Throughout Taxpayers for Common Sense’s 20 year existence, every President has played games with the U.S. Army Corps of Engineers budget. And it’s a game that was played long before we came on the scene. Since the early 19th century, the Corps of Engineers has constructed water projects and lawmakers have pushed them to construct particular navigation, flood and storm damage reduction, or environmental restoration projects in their districts. The Executive branch takes advantage of the Congressional fetish for water projects by low-balling the Corps of Engineers budget, thus enabling the administration to budget that cash for other priorities, all the while knowing Congress will ultimately make up the difference.

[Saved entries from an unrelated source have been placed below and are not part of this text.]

(** * wsh: context registry, argument resolution and plugin self-registration

    A shallow embedding of the Go sources of wsh:
    - the plugin registry ([Register], [Lookup], [Parse] and its helpers),
    - the registration grammar of [wsh args --register]
      ([parsePluginDefinition], [parseFlagsAndSubContexts],
      [parseSubContext], [parseFlag]),
    - the plugin dispatcher ([ExecutePlugin]),
    - the order of the help listings ([formatContextPath], [sortContexts],
      [sortSubContexts]),
    - the args subcommand ([HandleArgs], [handleRegister], [handleParse]) and
      the branch of [main] that runs it,
    - the plugin loader ([GetPluginDir], [FindPluginScripts], [LoadPlugins]).

    Go strings are byte strings ([string]), runes are integers ([Z]), Go maps
    are finite maps ([gmap]); a nil map and an empty map are the same finite
    map (the code only reads them, and Go reads a nil map as empty).  A
    function that mutates its receiver returns the new value instead. *)

From Stdlib Require Import ZArith String Ascii List Lia.
From stdpp Require Import gmap strings list fin_maps sorting.

Set Warnings "-register-all".
Local Open Scope string_scope.
Local Open Scope Z_scope.

(** ** The Go runtime: bytes, runes and the [strings] package *)

(** A rune is a Unicode code point, Go's [int32]. *)
Abbreviation rune := Z (only parsing).

(** [rune(b)] for a byte [b] of a string. *)
Definition rune_of_byte (c : ascii) : rune := Z.of_N (N_of_ascii c).

Definition byte_of_Z (b : Z) : ascii := ascii_of_N (Z.to_N b).

(** [utf8.RuneError], U+FFFD. *)
Definition RuneError : rune := 65533.

Definition between (lo hi b : Z) : bool := (lo <=? b) && (b <=? hi).

(** Number of bytes announced by the first byte of a UTF-8 sequence;
    [0%nat] for a byte that cannot start one. *)
Definition utf8_width (b0 : Z) : nat :=
  if b0 <? 128 then 1%nat
  else if b0 <? 194 then 0%nat
  else if b0 <? 224 then 2%nat
  else if b0 <? 240 then 3%nat
  else if b0 <? 245 then 4%nat
  else 0%nat.

(** Accepted range of the second byte, which excludes overlong forms,
    surrogates and code points above U+10FFFF. *)
Definition utf8_lo (b0 : Z) : Z :=
  if b0 =? 224 then 160 else if b0 =? 240 then 144 else 128.

Definition utf8_hi (b0 : Z) : Z :=
  if b0 =? 237 then 159 else if b0 =? 244 then 143 else 191.

Definition utf8_cont (b : Z) : bool := between 128 191 b.

(** [[]rune(s)]: UTF-8 decoding; a byte that does not start a valid
    sequence decodes to [RuneError] and is skipped alone. *)
Fixpoint runes (s : string) : list rune :=
  match s with
  | EmptyString => []
  | String c0 s1 =>
      let b0 := rune_of_byte c0 in
      match utf8_width b0, s1 with
      | 1%nat, _ => b0 :: runes s1
      | 2%nat, String c1 s2 =>
          let b1 := rune_of_byte c1 in
          if between (utf8_lo b0) (utf8_hi b0) b1
          then Z.lor (Z.shiftl (Z.land b0 31) 6) (Z.land b1 63) :: runes s2
          else RuneError :: runes s1
      | 3%nat, String c1 (String c2 s3) =>
          let b1 := rune_of_byte c1 in
          let b2 := rune_of_byte c2 in
          if between (utf8_lo b0) (utf8_hi b0) b1 && utf8_cont b2
          then Z.lor (Z.shiftl (Z.land b0 15) 12)
                 (Z.lor (Z.shiftl (Z.land b1 63) 6) (Z.land b2 63)) :: runes s3
          else RuneError :: runes s1
      | 4%nat, String c1 (String c2 (String c3 s4)) =>
          let b1 := rune_of_byte c1 in
          let b2 := rune_of_byte c2 in
          let b3 := rune_of_byte c3 in
          if between (utf8_lo b0) (utf8_hi b0) b1 && utf8_cont b2 && utf8_cont b3
          then Z.lor (Z.shiftl (Z.land b0 7) 18)
                 (Z.lor (Z.shiftl (Z.land b1 63) 12)
                    (Z.lor (Z.shiftl (Z.land b2 63) 6) (Z.land b3 63))) :: runes s4
          else RuneError :: runes s1
      | _, _ => RuneError :: runes s1
      end
  end.

(** [string(r)] for a rune [r]: its UTF-8 encoding, and the encoding of
    [RuneError] for a surrogate or a value outside Unicode. *)
Definition string_of_rune (r : rune) : string :=
  let cont x := byte_of_Z (Z.lor 128 (Z.land x 63)) in
  if between 0 127 r then String (byte_of_Z r) ""
  else if between 128 2047 r then
    String (byte_of_Z (Z.lor 192 (Z.shiftr r 6))) (String (cont r) "")
  else if (r <? 0) || (1114111 <? r) || between 55296 57343 r then
    String (byte_of_Z 239) (String (byte_of_Z 191) (String (byte_of_Z 189) ""))
  else if r <=? 65535 then
    String (byte_of_Z (Z.lor 224 (Z.shiftr r 12)))
      (String (cont (Z.shiftr r 6)) (String (cont r) ""))
  else
    String (byte_of_Z (Z.lor 240 (Z.shiftr r 18)))
      (String (cont (Z.shiftr r 12))
         (String (cont (Z.shiftr r 6)) (String (cont r) ""))).

(** [strings.HasPrefix(s, p)]. *)
Definition HasPrefix (s p : string) : bool := String.prefix p s.

(** [strings.TrimPrefix(s, p)]. *)
Definition TrimPrefix (s p : string) : string :=
  if HasPrefix s p
  then String.substring (String.length p) (String.length s - String.length p) s
  else s.

(** [s[1:]]. *)
Definition tail1 (s : string) : string :=
  match s with
  | EmptyString => EmptyString
  | String _ s' => s'
  end.

(** [s[i]] for [i < len(s)]; reading past the end panics in Go and is [None]
    here. *)
Definition byteAt (s : string) (i : nat) : option rune :=
  option_map rune_of_byte (String.get i s).

(** [len(s)], the number of bytes. *)
Definition len (s : string) : Z := Z.of_nat (String.length s).

(** [ch >= 'A' && ch <= 'Z']. *)
Definition isUpper (ch : rune) : bool := between 65 90 ch.

(** [ch >= 'a' && ch <= 'z']. *)
Definition isLower (ch : rune) : bool := between 97 122 ch.

Definition isASCII (s : string) : bool :=
  forallb (fun c => rune_of_byte c <? 128) (list_ascii_of_string s).

Definition map_bytes (f : Z -> Z) (s : string) : string :=
  string_of_list_ascii
    (List.map (fun c => byte_of_Z (f (rune_of_byte c))) (list_ascii_of_string s)).

Definition upper_byte (b : Z) : Z := if isLower b then b - 32 else b.
Definition lower_byte (b : Z) : Z := if isUpper b then b + 32 else b.

(** [strings.Map(mapping, s)]: the runes of [s] are mapped one by one and
    encoded again; a rune mapped to a negative value is dropped. *)
Definition strings_Map (mapping : rune -> rune) (s : string) : string :=
  fold_right
    (fun c acc =>
       String.append (if mapping c <? 0 then "" else string_of_rune (mapping c)) acc)
    "" (runes s).

(** ** Data model (help.go, the plugin registry) *)

(** [Flag]: [Short] is [0] when the flag has no short name, [ArgName] is
    empty when the flag takes no value. *)
Record Flag := mkFlag {
  Short : rune;
  Long : string;
  ArgName : string;
  FlagDescription : string
}.

(** [PluginContext]; the sub-context map is the recursive occurrence. *)
Inductive PluginContext := mkPluginContext {
  Context : rune;
  ContextLong : string;
  Description : string;
  Script : string;
  Flags : list Flag;
  SubContexts : gmap Z PluginContext
}.

(** [PluginRegistry]; the lock has no counterpart in a sequential model. *)
Record PluginRegistry := mkPluginRegistry {
  contexts : gmap Z PluginContext
}.

Definition NewPluginRegistry : PluginRegistry := {| contexts := ∅ |}.

(** [ParseResult]; its fields [Context] and [Flags] are [ResultContext] and
    [ResultFlags] here, the names being taken by [PluginContext]. *)
Record ParseResult := mkParseResult {
  ContextPath : list rune;
  ResultContext : option PluginContext;
  ResultFlags : gmap string string;
  Args : list string;
  ShowHelp : bool
}.

(** The errors of [Register] and [Parse], one constructor per message. *)
Inductive RegistryError :=
  | AlreadyRegistered (ch : rune) (existing rejected : string)
      (* "context -%c already registered by %s, ignoring %s" *)
  | UnknownLongFlag (name : string)       (* "unknown flag: --%s" *)
  | UnknownContext (ch : rune)            (* "unknown context: -%c" *)
  | UnknownShortFlag (ch : rune)          (* "unknown flag: -%c" *)
  | RequiresArgument (ch : rune).         (* "flag -%c requires an argument" *)

(** A Go result pair [(value, error)] of which exactly one is set. *)
Inductive Result (E A : Type) :=
  | Ok (a : A)
  | Err (e : E).
Arguments Ok {E A} a.
Arguments Err {E A} e.

(** ** Register and Lookup *)

(** [Register] (help.go, l. 209-226): the registry after the call and the
    returned error. *)
Definition Register (r : PluginRegistry) (ctx : PluginContext)
  : PluginRegistry * option RegistryError :=
  match contexts r !! Context ctx with
  | Some existing =>
      if String.eqb (Script existing) (Script ctx) then (r, None)
      else (r, Some (AlreadyRegistered (Context ctx) (Script existing) (Script ctx)))
  | None => ({| contexts := <[Context ctx := ctx]> (contexts r) |}, None)
  end.

(** The loop of [Lookup] over [contextPath[1:]]. *)
Fixpoint Lookup_walk (ctx : PluginContext) (path : list rune) : option PluginContext :=
  match path with
  | [] => Some ctx
  | ch :: rest =>
      match SubContexts ctx !! ch with
      | Some subCtx => Lookup_walk subCtx rest
      | None => None
      end
  end.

If you recall, the President’s budget request for fiscal year 2016 ignored the spending caps set by the Budget Control Act of 2011, exceeding them by $74 billion. Even with that extra cash available, the President asked for $4.7 billion for the Corps of Engineers, roughly $800 million less than last year when caps were in place. Congress was not pleased.

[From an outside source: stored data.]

(** Property X16.  [showToast], lines 29-32: once the timeout of a toast has
    been due the element is transparent, and the first [transitionend] event
    that reaches it afterwards removes it from the container for good, whatever
    else happens in between and afterwards.  When the two follow each other
    directly the other toasts keep their places. *)
Theorem toast_removed_after_fade evs id evs1 evs2 :
  let d := Dom.domRun (Dom.newDocument true) evs in
  In id (Dom.timeouts d) →
  let d' := Dom.domRun d (Dom.TimerDue id :: evs1
                          ++ Dom.TransitionEnd id :: evs2) in
  Dom.onDisplay id d' = false
  ∧ Dom.opacity <$> Dom.elements d' !! id = Some (Some "0")
  ∧ Dom.toastContainer (Dom.domRun d [Dom.TimerDue id; Dom.TransitionEnd id])
    = List.filter (λ j, negb (Nat.eqb j id)) <$> Dom.toastContainer d.
Proof.
  intros d Hin d'.
  assert (Dom.wellFormed d) as Hwf
    by apply domRun_wellFormed, newDocument_wellFormed.
  pose proof (onTimeout_faded id d Hwf Hin) as H1.
  pose proof (domRun_faded id _ evs1 H1) as H2.
  pose proof (onTransitionEnd_gone id _ H2) as H3.
  pose proof (domStep_faded id _ (Dom.TransitionEnd id) H2) as H4.
  assert (d' = Dom.domRun
                 (Dom.remove id (Dom.domRun (Dom.onTimeout id d) evs1)) evs2)
    as Hd'.
  { unfold d'. change (Dom.TimerDue id :: evs1 ++ Dom.TransitionEnd id :: evs2)
      with ([Dom.TimerDue id] ++ evs1 ++ [Dom.TransitionEnd id] ++ evs2).
    rewrite !domRun_app. simpl. by rewrite H3. }
  simpl in H4. rewrite H3 in H4.
  pose proof (domRun_faded id _ evs2 H4) as (_ & t & Ht & Ho & _).
  pose proof (domRun_gone id _ evs2
                (conj (proj1 H4) (remove_gone id _))) as [_ Hgone].
  rewrite <- Hd' in Ht, Hgone. split; [|split].
  - destruct (Dom.onDisplay id d') eqn:Hd; [|done].
    by apply onDisplay_In in Hd.
  - by rewrite Ht, <- Ho.
  - simpl. rewrite (onTransitionEnd_gone id _ H1). simpl.
    unfold Dom.onTimeout.
    rewrite bool_decide_eq_true_2 by by apply list_elem_of_In.
    simpl. by destruct (Dom.toastContainer d).
Qed.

The Congressional budget agreement for FY16 promised to abide by the spending caps set in place by the Budget Control Act. Of course they had their fingers crossed because they blew by the defense spending side of the cap by stuffing an extra $94 billion (about $36 billion more than was requested) into the off-budget Overseas Contingency account, but that’s something we have already told you about. But a closer inspection of the House and Senate FY16 spending bills that would fund the Corps of Engineers reveals that despite the budget caps, the agency faired pretty well. In the House bill they got almost $5.6 billion and in the Senate bill they got $5.5 billion. So Congress wants to give the Corps of Engineers nearly $1 billion more than the President requested. Let some other agency bear the brunt of the budget caps!

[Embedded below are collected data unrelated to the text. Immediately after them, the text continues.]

(** [body] is the payload of a code-3 packet behind the padding header [ph] and
    before the padding [pad]. *)
Lemma cbr_sound toc hb ph body pad :
  let count := Z.land (bval hb) 63 in
  toc_code toc = 3 → 0 < count ≤ 48 → Z.land (bval hb) 128 = 0 →
  padding_header (negb (Z.land (bval hb) 64 =? 0)) ph (blen pad) →
  Z.rem (blen body) count = 0 → 0 ≤ Z.quot (blen body) count ≤ 1275 →
  ∃ fs, frames_of (toc :: hb :: ph ++ body ++ pad) fs ∧ Forall frame_ok fs ∧
    count = Z.of_nat (length fs).
Proof.
  intros count Htoc Hc Hv Hph Hrem Hq. pose proof (blen_nonneg body).
  rewrite Z.quot_div_nonneg, Z.rem_mod_nonneg in * by lia.
  destruct (cut_equal (Z.to_nat count) (blen body / count) body)
    as (fs & -> & Hn & Hf); [lia| |].
  { rewrite Z2Nat.id by lia. pose proof (Z.div_mod (blen body) count). lia. }
  exists fs. split_and!; [|eapply Forall_impl; [exact Hf|]|lia].
  - apply (many_equal toc hb ph pad (blen pad) fs); try done; try lia.
    intros f g Hin1 Hin2. rewrite Forall_forall in Hf. by rewrite (Hf f), (Hf g).
  - cbv beta. intros f Hsize. unfold frame_ok, maximumFrameBytes. lia.
Qed.

Lemma size_codings_nonneg szs ns : Forall2 size_coding szs ns → Forall (λ n, 0 ≤ n) ns.
Proof.
  induction 1 as [|sz n szs ns Hsz]; constructor; [|done].
  by apply size_coding_bounds in Hsz as [? _].
Qed.

Lemma coded_frames_ok szs ns fs :
  Forall2 size_coding szs ns → Forall2 (λ f n, blen f = n) fs ns →
  Forall frame_ok fs ∧ Forall2 (λ sz f, size_coding sz (blen f)) szs fs.
Proof.
  intros Hsz. revert fs. induction Hsz as [|sz n szs ns Hsz _ IH]; intros fs Hf;
    inversion Hf as [|f ? fs' ? Hfn Hf']; subst; [done|].
  destruct (IH fs' Hf') as [? ?]. apply size_coding_bounds in Hsz as Hb.
  split; constructor; try done. unfold frame_ok, maximumFrameBytes. lia.
Qed.

Lemma vbr_sound toc hb ph body pad index declared :
  let count := Z.land (bval hb) 63 in
  let packet := toc :: hb :: ph ++ body ++ pad in
  let payloadEnd := 2 + blen ph + blen body in
  toc_code toc = 3 → 0 < count ≤ 48 → Z.land (bval hb) 128 ≠ 0 →
  padding_header (negb (Z.land (bval hb) 64 =? 0)) ph (blen pad) →
  vbr_loop (Z.to_nat (count - 1)) packet payloadEnd (2 + blen ph) 0
  = Ok (index, declared) →
  0 ≤ payloadEnd - index - declared ≤ 1275 →
  ∃ fs, frames_of packet fs ∧ Forall frame_ok fs ∧ count = Z.of_nat (length fs).
Proof.
  intros count packet payloadEnd Htoc Hc Hv Hph Hloop Hlast.
  destruct (vbr_loop_sound packet payloadEnd (Z.to_nat (count - 1)) (2 + blen ph) 0
    index declared body) as (szs & ns & rest & -> & Hsz & Hn & -> & ->); [|done|].
  { unfold packet, payloadEnd.
    replace (2 + blen ph) with (blen (toc :: hb :: ph)) by (rewrite !blen_cons; lia).
    by apply (slice_app (toc :: hb :: ph)). }
  unfold payloadEnd in *. rewrite blen_app in *.
  destruct (cut_frames ns rest) as (fs & last & -> & Hf & Hl);
    [by eapply size_codings_nonneg|lia|].
  destruct (coded_frames_ok _ _ _ Hsz Hf) as [Hok Hcoded].
  assert (length fs = Z.to_nat (count - 1)) as Hfs
    by (rewrite <- Hn; by eapply Forall2_length).
  exists (fs ++ [last]). unfold packet. split_and!.
  - replace (ph ++ (concat szs ++ concat fs ++ last) ++ pad)
      with (ph ++ concat szs ++ concat (fs ++ [last]) ++ pad).
    2:{ rewrite concat_app. cbn. by rewrite app_nil_r, <- !app_assoc. }
    apply (many_sized toc hb ph pad (blen pad) szs fs last);
      rewrite ?length_app; cbn [length]; try done; lia.
  - apply Forall_app. split; [done|]. repeat constructor.
    unfold frame_ok, maximumFrameBytes. lia.
  - rewrite length_app. cbn [length]. lia.
Qed.

(** What the padding branch leaves: the header bytes, and an index behind them. *)
Lemma padding_branch_sound L (flag : bool) rest index padding :
  (if flag then padding_loop L rest 2 0 else Ok (2, 0)) = Ok (index, padding) →
  ∃ ph rest', rest = ph ++ rest' ∧ padding_header flag ph padding ∧
    index = 2 + blen ph ∧ 0 ≤ padding.
Proof.
  unfold padding_header. destruct flag; intros Hpad.
  - apply padding_loop_sound in Hpad as (ph & rest' & -> & Hc & ->).
    rewrite Z.sub_0_r in Hc. exists ph, rest'. split_and!; try done.
    by eapply padding_coding_bounds.
  - simplify_eq. by exists [], rest.
Qed.

Lemma arbitrary_sound packet n :
  toc_code (toc_of packet) = 3 → validateArbitraryFrames packet = Ok n →
  ∃ fs, frames_of packet fs ∧ Forall frame_ok fs ∧ n = Z.of_nat (length fs).
Proof.
  intros Hcode. destruct packet as [|toc [|hb rest]]; cbn; [done..|].
  destruct (_ || _) eqn:Hcount; [done|]. split_bools.
  assert (0 ≤ Z.land (bval hb) 63) as Hcount0
    by (apply Z.land_nonneg; left; apply bval_range).
  match goal with |- context [if negb (?f =? 0) then ?x else ?y] =>
    destruct (if negb (f =? 0) then x else y) as [[index padding]|] eqn:Hpad; [|done]
  end.
  apply padding_branch_sound in Hpad as (ph & rest' & -> & Hph & -> & Hp0).
  rewrite !blen_cons, blen_app. case_match; [done|]. split_bools.
  assert (∃ body pad, rest' = body ++ pad ∧ blen pad = padding)
    as (body & pad & -> & <-).
  { exists (take (length rest' - Z.to_nat padding) rest'),
           (drop (length rest' - Z.to_nat padding) rest').
    rewrite take_drop. split; [done|]. unfold blen in *. rewrite length_drop. lia. }
  rewrite blen_app in *.
  replace (1 + (1 + (blen ph + (blen body + blen pad))) - blen pad)
    with (2 + blen ph + blen body) by lia.
  destruct (Z.land (bval hb) 128 =? 0) eqn:Hv; split_bools.
  - replace (2 + blen ph + blen body - (2 + blen ph)) with (blen body) by lia.
    case_match; [done|]. split_bools.
    destruct (validFrameSize_cases (Z.quot (blen body) (Z.land (bval hb) 63)))
      as [ [-> Hsz] | -> ]; [|done].
    intros [= <-]. apply cbr_sound; (done || lia).
  - destruct (vbr_loop _ _ _ _ _) as [[index declared]|] eqn:Hloop; [|done].
    destruct (validFrameSize_cases (2 + blen ph + blen body - index - declared))
      as [ [-> Hsz] | -> ]; [|done].
    intros [= <-]. eapply vbr_sound; (done || lia).
Qed.

(** C36: [Parse] accepts only packets of the RFC 6716 grammar, and what it reports
    (channels, number of frames, frame and packet duration) is what the grammar
    says of the frames the packet carries, with the durations of the table of
    configurations in section 3.1 of the RFC: every frame is at most 1275 bytes and
    the packet lasts at most 120 ms. *)
Theorem Parse_sound packet info :
  Parse packet = Ok info →
  ∃ fs, frames_of packet fs ∧ Forall frame_ok fs ∧
    info = info_of (toc_of packet) (length fs) ∧
    PacketDurationMicrosecs info ≤ 120000.
Proof.
  destruct packet as [|toc body]; [done|]. unfold Parse.
  pose proof (land_mask3 toc) as Hcode. rewrite blen_cons.
  match goal with |- context [if Z.land (bval toc) 3 =? 0 then ?x else ?y] =>
    destruct (if Z.land (bval toc) 3 =? 0 then x else y) as [n|] eqn:Hcount; [|done]
  end.
  destruct (120000 <? _) eqn:Hdur; [done|]. split_bools. intros [= <-].
  enough (∃ fs, frames_of (toc :: body) fs ∧ Forall frame_ok fs ∧ n = Z.of_nat (length fs))
    as (fs & ? & ? & ->) by (exists fs; split_and!; [done|done|symmetry; apply info_of_code|cbn; lia]).
  fold (toc_code toc) in *. pose proof (blen_nonneg body).
  replace (1 + blen body - 1) with (blen body) in Hcount by lia.
  destruct (toc_code toc =? 0) eqn:H0; [|destruct (toc_code toc =? 1) eqn:H1;
    [|destruct (toc_code toc =? 2) eqn:H2]]; split_bools.
  - destruct (validFrameSize_cases (blen body)) as [ [E Hsz] | E ]; rewrite E in Hcount; [|done].
    simplify_eq. exists [body]. repeat constructor; [done|].
    unfold frame_ok, maximumFrameBytes. lia.
  - case_match; [done|]. split_bools.
    destruct (validFrameSize_cases (Z.quot (blen body) 2)) as [ [E Hsz] | E ];
      rewrite E in Hcount; [|done]. simplify_eq.
    rewrite Z.quot_div_nonneg, Z.rem_mod_nonneg in * by lia.
    destruct (cut_equal 2 (blen body / 2) body) as (fs & -> & Hn & Hf); [lia|..].
    { pose proof (Z.div_mod (blen body) 2). lia. }
    destruct fs as [|f1 [|f2 [|]]]; try done.
    apply Forall_cons in Hf as [Hf1 [Hf2 _]%Forall_cons].
    exists [f1; f2]. cbn. rewrite app_nil_r.
    split_and!; [constructor; lia || done|..|done].
    unfold frame_ok, maximumFrameBytes. repeat constructor; lia.
  - destruct (parseSize body) as [[fsz c]|] eqn:Hp; [|done].
    apply parseSize_sound in Hp as (sz & rest & -> & Hsz & <-). rewrite blen_app in *.
    destruct (validFrameSize_cases fsz) as [ [E1 Hs1] | E1 ]; rewrite E1 in Hcount; [|done].
    match type of Hcount with context [validFrameSize ?s] =>
      destruct (validFrameSize_cases s) as [ [E2 Hs2] | E2 ]; rewrite E2 in Hcount; [|done]
    end. simplify_eq.
    destruct (cut_frames [fsz] rest) as (fs & last & -> & Hf & Hl);
      [repeat constructor; lia|cbn; lia|].
    destruct fs as [|f1 [|]]; inversion Hf as [|????? Hf']; subst; [|by inversion Hf'].
    exists [f1; last]. cbn in *. rewrite app_nil_r.
    split_and!; [by constructor|..|done].
    unfold frame_ok, maximumFrameBytes. repeat constructor; lia.
  - apply arbitrary_sound in Hcount; [done|]. unfold toc_of. cbn. lia.
Qed.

Where does all this extra cash go? The earmark moratorium prevents lawmakers from directly shoveling it to their pet projects, so they have split it up into 18 slush-y funds (in the House, 24 in the Senate). These slush-y funds were created to ensure spending goes to programs the current and previous administrations have opposed (or not supported as much as Congress would like) such as pumping sand on beaches and funding wastewater and water supply projects which aren’t in the Corps of Engineers mission area.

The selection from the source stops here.